Menurut penulis bahwa RUU Minol masih perlu dikaji mendalam dan membahasnya dengan para ahli dan lembaga keagamaan.
Dalam catatan penulis, RUU Minol mengenai pengecualian perlu ditambah adanya pengecualian alkohol digunakan juga untuk kesehatan dan penelitian yang pengaturannya diatur dengan ketat oleh pemerintah melalui lembaga kajian, para ahli kesehatan farmasi obat-obatan dan makanan, juga lembaga keagamaan dan ilmu pengetahuan.

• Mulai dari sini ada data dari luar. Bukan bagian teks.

(* ===== verification/Text.v ===== *)
(** * Methods of [str]

    The methods of std's [str] that the program parses its inputs with. *)

From S2P Require Import Prelude.

(** [str::trim]: the White_Space characters of Unicode, as UTF-8. *)
Fixpoint trim_start (s : bytes) : bytes :=
  match s with
  | (x09 | x0a | x0b | x0c | x0d | x20) :: s => trim_start s
  | xc2 :: (x85 | xa0) :: s => trim_start s
  | xe1 :: x9a :: x80 :: s => trim_start s
  | xe2 :: x80 :: (x80 | x81 | x82 | x83 | x84 | x85 | x86 | x87 | x88 | x89 | x8a | xa8 | xa9 | xaf) :: s =>
      trim_start s
  | xe2 :: x81 :: x9f :: s => trim_start s
  | xe3 :: x80 :: x80 :: s => trim_start s
  | _ => s
  end.
(** The same on a reversed text. *)
Fixpoint trim_end_rev (s : bytes) : bytes :=
  match s with
  | (x09 | x0a | x0b | x0c | x0d | x20) :: s => trim_end_rev s
  | (x85 | xa0) :: xc2 :: s => trim_end_rev s
  | x80 :: x9a :: xe1 :: s => trim_end_rev s
  | (x80 | x81 | x82 | x83 | x84 | x85 | x86 | x87 | x88 | x89 | x8a | xa8 | xa9 | xaf) :: x80 :: xe2 :: s =>
      trim_end_rev s
  | x9f :: x81 :: xe2 :: s => trim_end_rev s
  | x80 :: x80 :: xe3 :: s => trim_end_rev s
  | _ => s
  end.
Definition trim (s : string) : string :=
  String.string_of_list_byte (rev (trim_end_rev (rev (trim_start (as_bytes s))))).

Definition ascii_lower (a : Ascii.ascii) : Ascii.ascii :=
  let n := Ascii.N_of_ascii a in
  if ((65 <=? n) && (n <=? 90))%N then Ascii.ascii_of_N (n + 32) else a.
Fixpoint to_ascii_lowercase (s : string) : string :=
  match s with
  | EmptyString => EmptyString
  | String a s => String (ascii_lower a) (to_ascii_lowercase s)
  end.

(** [split_once(c)]. *)
Fixpoint split_once (c : Ascii.ascii) (s : string) : option (string * string) :=
  match s with
  | EmptyString => None
  | String a s =>
      if decide (a = c) then Some (EmptyString, s)
      else (λ x, (String a x.1, x.2)) <$> split_once c s
  end.
Definition split_once_colon : string → option (string * string) := split_once ":"%char.

(** [split(c)]: the pieces between the characters [c], at least one. *)
Fixpoint split_char (c : Ascii.ascii) (s : string) : list string :=
  match s with
  | EmptyString => [""]
  | String a s' =>
      if decide (a = c) then "" :: split_char c s'
      else match split_char c s' with
           | [] => [String a ""]
           | p :: ps => String a p :: ps
           end
  end.

(** [find(c)] and [rfind(c)]. *)
Fixpoint find_char (c : Ascii.ascii) (s : string) : option nat :=
  match s with
  | EmptyString => None
  | String a s => if decide (a = c) then Some 0 else S <$> find_char c s
  end.
Fixpoint rfind_char (c : Ascii.ascii) (s : string) : option nat :=
  match s with
  | EmptyString => None
  | String a s =>
      match rfind_char c s with
      | Some i => Some (S i)
      | None => if decide (a = c) then Some 0 else None
      end
  end.
Definition contains_char (c : Ascii.ascii) (s : string) : bool := bool_decide (is_Some (find_char c s)).

(** [strip_prefix(p)] and [ends_with(suf)]. *)
Fixpoint strip_prefix (p s : string) : option string :=
  match p, s with
  | EmptyString, _ => Some s
  | String a p, String b s => if decide (a = b) then strip_prefix p s else None
  | String _ _, EmptyString => None
  end.
Definition starts_with (p s : string) : bool := bool_decide (is_Some (strip_prefix p s)).
Fixpoint ends_with (suf s : string) : bool :=
  bool_decide (s = suf) || match s with EmptyString => false | String _ s => ends_with suf s end.

(** [trim_start_matches(c)], [trim_end_matches(c)] and [trim_matches(c)]. *)
Fixpoint trim_start_matches (c : Ascii.ascii) (s : string) : string :=
  match s with
  | EmptyString => EmptyString
  | String a s' => if decide (a = c) then trim_start_matches c s' else s
  end.
Fixpoint trim_end_matches (c : Ascii.ascii) (s : string) : string :=
  match s with
  | EmptyString => EmptyString
  | String a s =>
      match trim_end_matches c s with
      | EmptyString => if decide (a = c) then EmptyString else String a EmptyString
      | t => String a t
      end
  end.
Definition trim_matches (c : Ascii.ascii) (s : string) : string :=
  trim_end_matches c (trim_start_matches c s).

(** [lines()]: a line ends with a newline, with the carriage return before it if
    there is one. *)
Definition newline : Ascii.ascii := "010"%char.
Definition carriage_return : Ascii.ascii := "013"%char.
Definition nl : string := String newline EmptyString.
Fixpoint lines (s : string) : list string :=
  match s with
  | EmptyString => []
  | String a s =>
      if decide (a = newline) then EmptyString :: lines s
      else match s with
           | String b s' =>
               if decide (a = carriage_return ∧ b = newline) then EmptyString :: lines s'
               else match lines s with [] => [String a EmptyString] | l :: ls => String a l :: ls end
           | EmptyString => [String a EmptyString]
           end
  end.

(** [read_line]: up to the first newline, which is kept. *)
Fixpoint read_line (s : string) : string :=
  match s with
  | EmptyString => EmptyString
  | String a s => if decide (a = newline) then nl else String a (read_line s)
  end.

(** *** [String::from_utf8_lossy]

    A maximal part of an invalid sequence becomes one U+FFFD. *)
Definition replacement : bytes := [xef; xbf; xbd].
Definition byte_in (lo hi : N) (b : byte) : bool := ((lo <=? Byte.to_N b) && (Byte.to_N b <=? hi))%N.
Definition is_cont : byte → bool := byte_in 128 191.
(** What may follow a lead byte: the range of the second byte, and the number of
    continuation bytes after it. *)
Definition lead (b : byte) : option (N * N * nat) :=
  if byte_in 194 223 b then Some (128%N, 191%N, 0)
  else if byte_in 224 224 b then Some (160%N, 191%N, 1)
  else if byte_in 237 237 b then Some (128%N, 159%N, 1)
  else if byte_in 225 239 b then Some (128%N, 191%N, 1)
  else if byte_in 240 240 b then Some (144%N, 191%N, 2)
  else if byte_in 241 243 b then Some (128%N, 191%N, 2)
  else if byte_in 244 244 b then Some (128%N, 143%N, 2)
  else None.
Fixpoint utf8_lossy (b : bytes) : bytes :=
  match b with
  | [] => []
  | x :: b1 =>
      if byte_in 0 127 x then x :: utf8_lossy b1
      else match lead x with
           | None => replacement ++ utf8_lossy b1
           | Some (lo, hi, n) =>
               match b1 with
               | [] => replacement
               | y :: b2 =>
                   if negb (byte_in lo hi y) then replacement ++ utf8_lossy b1
                   else match n, b2 with
                        | 0, _ => x :: y :: utf8_lossy b2
                        | _, [] => replacement
                        | S n, z :: b3 =>
                            if negb (is_cont z) then replacement ++ utf8_lossy b2
                            else match n, b3 with
                                 | 0, _ => x :: y :: z :: utf8_lossy b3
                                 | _, [] => replacement
                                 | _, w :: b4 =>
                                     if is_cont w then x :: y :: z :: w :: utf8_lossy b4
                                     else replacement ++ utf8_lossy b3
                                 end
                        end
               end
           end
  end.
Definition from_utf8_lossy (b : bytes) : string := String.string_of_list_byte (utf8_lossy b).

Definition is_ascii_hexdigit (a : Ascii.ascii) : bool :=
  let n := Ascii.N_of_ascii a in
  (((48 <=? n) && (n <=? 57)) || ((65 <=? n) && (n <=? 70)) || ((97 <=? n) && (n <=? 102)))%N.

(** ** Trimming text around a brace *)

(** A trimming function removes white space, none of whose bytes is [stop], until it
    finds none. *)
Definition peels (stop : byte) (f : bytes → bytes) : Prop := ∀ s,
  f s = s ∨ (∃ w s', s = w ++ s' ∧ w ≠ [] ∧ (stop ∉ w) ∧ f s = f s').

Ltac peel_with w s :=
  try (right; exists w, s; split_and!; [reflexivity|discriminate| |reflexivity];
       rewrite ?not_elem_of_cons; split_and!; first [discriminate|apply not_elem_of_nil]).
Ltac solve_peels :=
  let s := fresh "s" in let x := fresh "x" in let y := fresh "y" in let z := fresh "z" in
  intros s; destruct s as [|x s]; [by left|];
  destruct x; try (left; reflexivity);
  match goal with |- context [?b :: s] => peel_with [b] s end;
  (destruct s as [|y s]; [by left|]); destruct y; try (left; reflexivity);
  match goal with |- context [?b :: ?c :: s] => peel_with [b; c] s end;
  (destruct s as [|z s]; [by left|]); destruct z; try (left; reflexivity);
  match goal with |- context [?b :: ?c :: ?d :: s] => peel_with [b; c; d] s end.

Lemma trim_start_peels : peels x7b trim_start.
Proof. solve_peels. Qed.
Lemma trim_end_peels : peels x7d trim_end_rev.
Proof. solve_peels. Qed.

Lemma peels_stop stop f p r : peels stop f →
  ∃ w q, p = w ++ q ∧ f (p ++ stop :: r) = q ++ stop :: r.
Proof.
  intros Hf. remember (length p) as n eqn:Hn. revert p Hn.
  induction (lt_wf n) as [n _ IH]. intros p ->.
  destruct (Hf (p ++ stop :: r)) as [->|(w & s' & Hs & Hw & Hstop & ->)]; [by exists [], p|].
  assert (∃ p', p = w ++ p' ∧ s' = p' ++ stop :: r) as (p' & -> & ->).
  { apply app_eq_app in Hs as [l [[-> ->]|[-> Hl]]]; [by exists l|].
    destruct l as [|b l]; [exists []; by rewrite !app_nil_r|]. simplify_eq/=.
    destruct Hstop. apply elem_of_app. right. left. }
  destruct w as [|b w]; [done|]. rewrite length_app in IH.
  destruct (IH (length p')) with p' as (w' & q & -> & ->); [simpl; lia|done|].
  exists ((b :: w) ++ w'), q. by rewrite (assoc (++)).
Qed.

(** ** Texts as bytes *)

Abbreviation string_of := String.string_of_list_byte.

Lemma as_bytes_string_of b : as_bytes (string_of b) = b.
Proof. apply String.list_byte_of_string_of_list_byte. Qed.
Lemma string_of_as_bytes s : string_of (as_bytes s) = s.
Proof. apply String.string_of_list_byte_of_string. Qed.
Lemma string_of_cons x b : string_of (x :: b) = String (Ascii.ascii_of_byte x) (string_of b).
Proof. done. Qed.
Lemma string_of_app b c : string_of (b ++ c) = string_of b +:+ string_of c.
Proof. apply as_bytes_inj. by rewrite as_bytes_app, !as_bytes_string_of. Qed.

Lemma ascii_of_byte_inj x y : Ascii.ascii_of_byte x = Ascii.ascii_of_byte y → x = y.
Proof. intros H. apply (f_equal Ascii.byte_of_ascii) in H. by rewrite !Ascii.byte_of_ascii_of_byte in H. Qed.

Lemma find_char_None x b : find_char (Ascii.ascii_of_byte x) (string_of b) = None ↔ x ∉ b.
Proof.
  induction b as [|y b IH]; [split; [intros _; apply not_elem_of_nil|done]|].
  rewrite string_of_cons, not_elem_of_cons. cbn [find_char]. destruct (decide _) as [->%ascii_of_byte_inj|Hne].
  - naive_solver.
  - rewrite <- IH. assert (x ≠ y) by congruence. destruct (find_char _ (string_of b)); naive_solver.
Qed.

Lemma find_char_first x b r : x ∉ b →
  find_char (Ascii.ascii_of_byte x) (string_of (b ++ x :: r)) = Some (length b).
Proof.
  induction b as [|y b IH]; simpl app; rewrite string_of_cons; cbn [find_char].
  - by rewrite decide_True.
  - intros [Hxy Hb]%not_elem_of_cons. rewrite decide_False by (by intros ->%ascii_of_byte_inj).
    by rewrite IH.
Qed.

Lemma rfind_char_last x b r : x ∉ r →
  rfind_char (Ascii.ascii_of_byte x) (string_of (b ++ x :: r)) = Some (length b).
Proof.
  intros Hr. induction b as [|y b IH]; simpl app; rewrite string_of_cons; cbn [rfind_char]; [|by rewrite IH].
  assert (rfind_char (Ascii.ascii_of_byte x) (string_of r) = None) as ->; [|by rewrite decide_True].
  induction r as [|y r IH]; [done|]. apply not_elem_of_cons in Hr as [Hxy Hr].
  rewrite string_of_cons. cbn [rfind_char]. rewrite IH by done.
  by rewrite decide_False by (by intros ->%ascii_of_byte_inj).
Qed.

Lemma substring_bytes n k b : String.substring n k (string_of b) = string_of (take k (drop n b)).
Proof.
  revert n k. induction b as [|x b IH]; intros [|n] [|k]; try done; rewrite string_of_cons;
    cbn [String.substring drop take].
  - by rewrite IH, drop_0.
  - apply (IH n 0).
  - apply (IH n (S k)).
Qed.

(** Trimming around braces cuts what is before and after them. *)
Lemma trim_around p m q : ∃ w p' q' w', p = w ++ p' ∧ q = q' ++ w' ∧
  trim (string_of (p ++ x7b :: m ++ x7d :: q)) = string_of (p' ++ x7b :: m ++ x7d :: q').
Proof.
  destruct (peels_stop _ _ p (m ++ x7d :: q) trim_start_peels) as (w & p' & -> & Hs).
  destruct (peels_stop _ _ (rev q) (rev (p' ++ x7b :: m)) trim_end_peels) as (w' & q' & Hq & He).
  exists w, p', (rev q'), (rev w'). split; [done|]. split.
  - by rewrite <- rev_app_distr, <- Hq, rev_involutive.
  - assert (∀ a b : bytes, rev (a ++ x7d :: rev b) = b ++ x7d :: rev a) as Hrev.
    { intros a b. rewrite rev_app_distr. cbn [rev]. by rewrite rev_involutive, <- (assoc (++)). }
    assert (p' ++ x7b :: m ++ x7d :: q = (p' ++ x7b :: m) ++ x7d :: rev (rev q)) as Hq'
      by by rewrite rev_involutive, <- (assoc (++)).
    unfold trim. rewrite as_bytes_string_of, Hs, Hq'. f_equal. rewrite <- Hrev, rev_involutive, He, Hrev.
    by rewrite <- (assoc (++)).
Qed.

(** Braces protect what is between them. *)
Lemma trim_braced b : trim (string_of (x7b :: b ++ [x7d])) = string_of (x7b :: b ++ [x7d]).
Proof.
  unfold trim. rewrite as_bytes_string_of. change (trim_start (x7b :: b ++ [x7d])) with (x7b :: b ++ [x7d]).
  cbn [rev]. rewrite rev_app_distr. change (rev [x7d] ++ rev b) with (x7d :: rev b).
  change (trim_end_rev ((x7d :: rev b) ++ [x7b])) with ((x7d :: rev b) ++ [x7b]).
  rewrite rev_app_distr. cbn [rev]. by rewrite rev_involutive.
Qed.
Lemma trim_braced_line b : trim (string_of (x7b :: b ++ [x7d; x0a])) = string_of (x7b :: b ++ [x7d]).
Proof.
  rewrite <- trim_braced. unfold trim. rewrite !as_bytes_string_of.
  change (trim_start (x7b :: b ++ [x7d; x0a])) with (x7b :: b ++ [x7d; x0a]).
  change (trim_start (x7b :: b ++ [x7d])) with (x7b :: b ++ [x7d]). cbn [rev]. by rewrite !rev_app_distr.
Qed.

Lemma read_line_nl s : find_char newline s = None → read_line (s +:+ nl) = s +:+ nl.
Proof.
  induction s as [|a s IH]; [done|]. change (String a s +:+ nl) with (String a (s +:+ nl)).
  cbn [find_char read_line]. destruct (decide (a = newline)); [done|].
  destruct (find_char newline s); [done|]. intros _. by rewrite IH.
Qed.
Lemma nl_not_empty s : s +:+ nl ≠ "".
Proof. by destruct s. Qed.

Judul yang kontradiksi dengan isi, selain cacat hukum dan akan kesulitan diterapkan di lapangan serta proses peradilannya dalam membuktikan unsur-unsur kesalahan dan pertanggung jawaban hukum, karena bisa jadi yang hanya bisa dijerat hukum hanya bagi pelaku peminum alkohol, sedangkan lainnya yang memproduksi alkohol dan seterusnya, bebas dari jerat hukum.
Demikian semoga bermanfaat.
*Penulis Kaspudin Nor adalah Dosen Pengampu Mata Kuliah Hukum Pidana dan delik-delik Khusus di dalam dan di luar KUHP, Subversib dan Narkotika, Hukum Acara Pidana dan Praktek Peradilan.